[[ Data extracts, beginning ]]

(* ===== verification/Robust.v ===== *)
(** * Receiving from any peer

    The theorems on the reassembler and the receiver are about the segments of a peer that sends
    one stream. This file is about any segments at all, inconsistent ones included. What the
    reassembler does to its indices does not depend on the bytes it stores, so its state behaves
    like the same state with every byte zero ([blank]), which is receiving the stream
    of zeros; only the end of that stream is never announced. *)

From S2P Require Import Prelude WrappingIntegers ByteStream StreamReassembler Buffer TCPHeader.
From S2P Require Import TCPSegment TCPReceiver.

(** ** Forgetting the bytes *)

Definition zeros (d : bytes) : bytes := replicate (length d) x00.
Definition blank_seg (s : Segment) : Segment := mkSegment (_idx s) (zeros (_data s)).
Definition blank_out (o : ByteStream) : ByteStream :=
  mkByteStream (zeros (_buff o)) (capacity o) (bytes_r o) (bytes_w o) false false.
Definition blank (st : StreamReassembler) : StreamReassembler :=
  mkReassembler (blank_out (_output st)) (StreamReassembler._capacity st) 0 (total (_buf st)) false
    (map blank_seg (_buf st)).

Lemma Zlen_zeros d : #(zeros d) = #d.
Proof. unfold Zlen, zeros. by rewrite length_replicate. Qed.

Lemma zeros_app d e : zeros (d ++ e) = zeros d ++ zeros e.
Proof. unfold zeros. by rewrite length_app, replicate_add. Qed.
Lemma zeros_take n d : zeros (take n d) = take n (zeros d).
Proof. unfold zeros. by rewrite length_take, take_replicate, Nat.min_comm. Qed.
Lemma zeros_drop n d : zeros (drop n d) = drop n (zeros d).
Proof. unfold zeros. by rewrite length_drop, drop_replicate. Qed.

Lemma blank_length s : seg_length (blank_seg s) = seg_length s.
Proof. apply Zlen_zeros. Qed.
Lemma blank_tail s : tail_idx (blank_seg s) = tail_idx s.
Proof. unfold tail_idx. by rewrite blank_length. Qed.
Lemma blank_end s : seg_end (blank_seg s) = seg_end s.
Proof. unfold seg_end. simpl. by rewrite Zlen_zeros. Qed.

Lemma blank_total l : total (map blank_seg l) = total l.
Proof. induction l as [|s l IH]; [done|]. simpl. by rewrite IH, Zlen_zeros. Qed.
Lemma blank_chain lo l hi : chain lo (map blank_seg l) hi <-> chain lo l hi.
Proof. revert lo. induction l as [|s l IH]; intros lo; [done|]. simpl. by rewrite blank_end, IH. Qed.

[[ Data extracts, end ]]

Work task.
Of the entries above, repeat exactly the lines between the line with "like the same" and the line with "Lemma Zlen_zeros d : #(zeros d) = #d.", inclusive, and no others.

Answer to this problem.
    like the same state with every byte zero ([blank]), which is receiving the stream
    of zeros; only the end of that stream is never announced. *)

From S2P Require Import Prelude WrappingIntegers ByteStream StreamReassembler Buffer TCPHeader.
From S2P Require Import TCPSegment TCPReceiver.

(** ** Forgetting the bytes *)

Definition zeros (d : bytes) : bytes := replicate (length d) x00.
Definition blank_seg (s : Segment) : Segment := mkSegment (_idx s) (zeros (_data s)).
Definition blank_out (o : ByteStream) : ByteStream :=
  mkByteStream (zeros (_buff o)) (capacity o) (bytes_r o) (bytes_w o) false false.
Definition blank (st : StreamReassembler) : StreamReassembler :=
  mkReassembler (blank_out (_output st)) (StreamReassembler._capacity st) 0 (total (_buf st)) false
    (map blank_seg (_buf st)).

Lemma Zlen_zeros d : #(zeros d) = #d.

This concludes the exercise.